Currently the compose file section for Greek Polytonic (re)-uses "dead_tilde" ( ̃, 0x303) for the Perispomeni mark ( ͂, 0x342). The two are not equivalent a la Unicode.
This causes problems in an input method update currently taking place in GTK+ (update of compose sequences found in GTK+) and potentially elsewhere.
I'll update the Compose files for en_US.UTF-8 and el_GR.UTF-8 once the patch gets included.
Created attachment 13650 [details] [review]
Add dead_perispomeni to keysymdef.h
Could you give some more details about the problems with GTK+ that would be solved by this addition?
I think adding a new keysym for dead perispomeni can cause lots of headache before this change and changes depending on it propagate to all users. The addition of dead psili and dasia keysyms was needed because the previously used keysyms were obviously incorrect, leading people to try and fix things, in turn making many users unable to enter aspirations when typing Polytonic Greek because of incompatibilities. This is evidenced by various bug reports and discussion in mailing lists.
Perispomeni, in contrast, never caused any problems, and the use of dead_tilde to enter it doesn't seem to me incorrect, even though combining perispomeni, tilde, inverted breve and circumflex are all different characters in Unicode. Dead keys don't have to map one-to-one to combining characters.
Unless a compelling technical reason can be found (and I don't think of any, since perispomeni works fine with the current implementation), I'd say that a new keysym is unneeded.
There is some work going on to update the GTK+ compose sequences table (which is replicated from Xorg).
There is an optimisation in this table that can reduce the size, by omitting compose sequences that correspond to the Unicode decompositions. For example, we do not need to put at all in GTK+ the compose sequences
GDK_dead_acute, GDK_dead_diaeresis, GDK_Greek_iota, 0, 0, 0x0390, /* GREEK SMALL LETTER IOTA WITH DIALYTIKA AND TONOS */
GDK_dead_diaeresis, GDK_dead_acute, GDK_Greek_iota, 0, 0, 0x0390, /* GREEK SMALL LETTER IOTA WITH DIALYTIKA AND TONOS */
because we can deduce them.
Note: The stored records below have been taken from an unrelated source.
(** [try { m } catch (error) { h error }]. *)
Definition catch {A} (m : M A) (h : Thrown -> M A) : M A :=
  fun w =>
    match m w with
    | (Ok a, w') => (Ok a, w')
    | (Throw e, w') => h e w'
    end.

Definition liftR {A} (r : Result A) : M A := fun w => (r, w).

Declare Scope async_scope.
Delimit Scope async_scope with async.
Notation "x <- m ;; k" := (bind m (fun x => k))
  (at level 100, m at next level, right associativity) : async_scope.
Notation "m ;; k" := (bind m (fun _ => k))
  (at level 100, right associativity) : async_scope.

(* ===================================================================== *)
(** ** The client *)
(* ===================================================================== *)

Record BrainusAI : Type := mkBrainusAI {
  apiKey : string;
  baseUrl : string;
  timeout : Z;
  maxRetries : Z
}.

Definition invalidKey : Thrown :=
  NativeError "Error" "Invalid API key format. Expected format: brainus_...".

(** [new BrainusAI(config)].  A missing key and the empty key are falsy;
    [??] replaces only a missing field. *)
Definition constructor (config : BrainusAIConfig.t) : Result BrainusAI :=
  match BrainusAIConfig.apiKey config with
  | None => Throw invalidKey
  | Some key =>
      if String.eqb key "" || negb (String.prefix "brainus_" key)
      then Throw invalidKey
      else Ok {| apiKey := key;
                 baseUrl := default "https://api.brainus.lk" (BrainusAIConfig.baseUrl config);
                 timeout := default 30000%Z (BrainusAIConfig.timeout config);
                 maxRetries := default 3%Z (BrainusAIConfig.maxRetries config) |}
  end.

(** [await response.json()]. *)
Definition responseJson (response : Response) : Result Value :=
  match json response with
  | Parsed v => Ok v
  | Unparsable message => Throw (NativeError "SyntaxError" message)
  end.

(** The first half of [handleErrorResponse]: the [try] block computes
    [errorData.detail || errorData.message || response.statusText], and the
    [catch] falls back to the status text. *)
Definition errorMessageOf (response : Response) : Value :=
  let tried :=
    (errorData <- responseJson response ;;
     detail <- getProp errorData "detail" ;;
     if truthy detail then Ok detail
     else
       message <- getProp errorData "message" ;;
       if truthy message then Ok message
       else Ok (Str (statusText response)))%result in
  match tried with
  | Ok v => v
  | Throw _ => Str (statusText response)
  end.

Definition noStoreId : string :=
  "No store_id provided and no default store configured".

Definition noStoreIdClarified : string :=
  "No store_id provided and no default store configured. Please provide a store_id in your request.".

(** [retryAfter ? parseInt(retryAfter, 10) : undefined]. *)
Definition retryAfterOf (response : Response) : option Number :=
  match headersGet response "Retry-After" with
  | None => None
  | Some retryAfter =>
      if String.eqb retryAfter "" then None else Some (parseInt retryAfter)
  end.

(** [handleErrorResponse(response)].  An error is built from the message
    converted to a string.  The result type leaves room for a return. *)
Definition handleErrorResponse (response : Response) : Result unit :=
  let errorMessage := errorMessageOf response in
  if (status response =? 401)%Z then
    Throw (AuthenticationError (toString errorMessage))
  else if (status response =? 429)%Z then
    Throw (RateLimitError (toString errorMessage) (retryAfterOf response))
  else if (status response =? 400)%Z then
    (found <- callIncludes errorMessage noStoreId ;;
     if (found : bool) then Throw (APIError noStoreIdClarified (Some 400%Z))
     else Throw (APIError (toString errorMessage) (Some (status response))))%result
  else if (status response =? 403)%Z then
    (lowered <- callToLowerCase errorMessage ;;
     if includes "quota" lowered
     then Throw (QuotaExceededError (toString errorMessage))
     else Throw (APIError (toString errorMessage) (Some (status response))))%result
  else
    Throw (APIError (toString errorMessage) (Some (status response))).

(** The test of the [catch] block of [makeRequest]: the errors that are
    thrown again at once.  A status code of [0] is falsy. *)
Definition rethrown (error : Thrown) : bool :=
  match error with
  | AuthenticationError _ => true
  | QuotaExceededError _ => true
  | APIError _ (Some statusCode) => negb (statusCode =? 0)%Z && (statusCode <? 500)%Z
  | _ => false
  end.

(** [Math.min(1000 * Math.pow(2, attempt), 10000)]. *)
Definition backoff (attempt : Z) : Z := Z.min (1000 * 2 ^ attempt) 10000.

(** The message of the error thrown after the loop:
    [lastError?.message] is [undefined] when no attempt was made. *)
Definition exhaustedMessage (self : BrainusAI) (lastError : option Thrown) : string :=
  "Request failed after " +:+ numToString (maxRetries self + 1) +:+ " attempts: "
    +:+ match lastError with
        | Some error => messageOf error
        | None => "undefined"
        end.

Definition requestOf (self : BrainusAI) (method endpoint : string)
    (body : option (gmap string BodyValue)) : Request :=
  {| url := baseUrl self +:+ endpoint;
     method := method;
     headers := [("X-API-Key", apiKey self);
                 ("Content-Type", "application/json");
                 ("User-Agent", "@brainus/ai/0.1.0")];
     body := body;
     signalTimeout := timeout self |}.

(** The remapping of one raw citation in [query]. *)
Definition remapCitation (c : Value) : Result Citation.t :=
  (document_id <- getProp c "document_id" ;;
   document_name <- getProp c "document_name" ;;
   pages <- getProp c "pages" ;;
   metadata <- getProp c "metadata" ;;
   chunk_text <- getProp c "chunk_text" ;;
   Ok {| Citation.documentId := document_id;
         Citation.documentName := document_name;
         Citation.pages := or pages (Arr []);
         Citation.metadata := metadata;
         Citation.chunkText := chunk_text |})%result.

(** The object returned by [query], built from the raw response. *)
Definition remapQueryResponse (response : Value) : Result QueryResponse.t :=
  (answer <- getProp response "answer" ;;
   citations <- getProp response "citations" ;;
   mapped <- callMap (or citations (Arr [])) remapCitation ;;
   has_citations <- getProp response "has_citations" ;;
   Ok {| QueryResponse.answer := answer;
         QueryResponse.citations := mapped;
         QueryResponse.hasCitations := has_citations |})%result.

(** The remapping of one raw plan in [getPlans]. *)
Definition remapPlan (p : Value) : Result Plan.t :=
  (id <- getProp p "id" ;;
   name <- getProp p "name" ;;
   description <- getProp p "description" ;;
   rate_limit_per_minute <- getProp p "rate_limit_per_minute" ;;
   rate_limit_per_day <- getProp p "rate_limit_per_day" ;;
   monthly_quota <- getProp p "monthly_quota" ;;
   price_lkr <- getProp p "price_lkr" ;;
   allowed_models <- getProp p "allowed_models" ;;
   features <- getProp p "features" ;;
   is_active <- getProp p "is_active" ;;
   Ok {| Plan.id := id;
         Plan.name := name;
         Plan.description := description;
         Plan.rateLimitPerMinute := rate_limit_per_minute;
         Plan.rateLimitPerDay := rate_limit_per_day;
         Plan.monthlyQuota := monthly_quota;
         Plan.priceLkr := price_lkr;
         Plan.allowedModels := or allowed_models (Arr []);
         Plan.features := or features (Obj []);
         Plan.isActive := is_active |})%result.

(** [response.plans.map(...)]. *)
Definition remapPlans (response : Value) : Result (list Plan.t) :=
  (plans <- getProp response "plans" ;;
   callMap plans remapPlan)%result.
We build a (decomposed) character based on the input and try if normalisation produces a single Unicode character.
In the compose table in GTK+ we then put what compose sequences are left over.
Tilde and Perispomeni are both used in a large number of compose sequences, and it defeats the optimisation if we have to choose (in GTK+ and elsewhere) to favour one group of sequences over the other.
keysymdef.h got recently several new definitions for dead keys,
#define XK_dead_belowring 0xfe67
#define XK_dead_belowmacron 0xfe68
#define XK_dead_belowcircumflex 0xfe69
#define XK_dead_belowtilde 0xfe6a
#define XK_dead_belowbreve 0xfe6b
#define XK_dead_belowdiaeresis 0xfe6c
This makes things much more clearer for the latin unicode block.
Do you still have objections against dead_perispomeni;
(I don’t remember seeing this before today....)
The dead keys were never meant to be one to one and unto with UCS characters.
There is no overlap in the UCS between TILDE and PERISPOMENI.
Their only difference in Unicode’s UCD is (from the xml version):
- cp="0303" na="COMBINING TILDE" na1="NON-SPACING TILDE"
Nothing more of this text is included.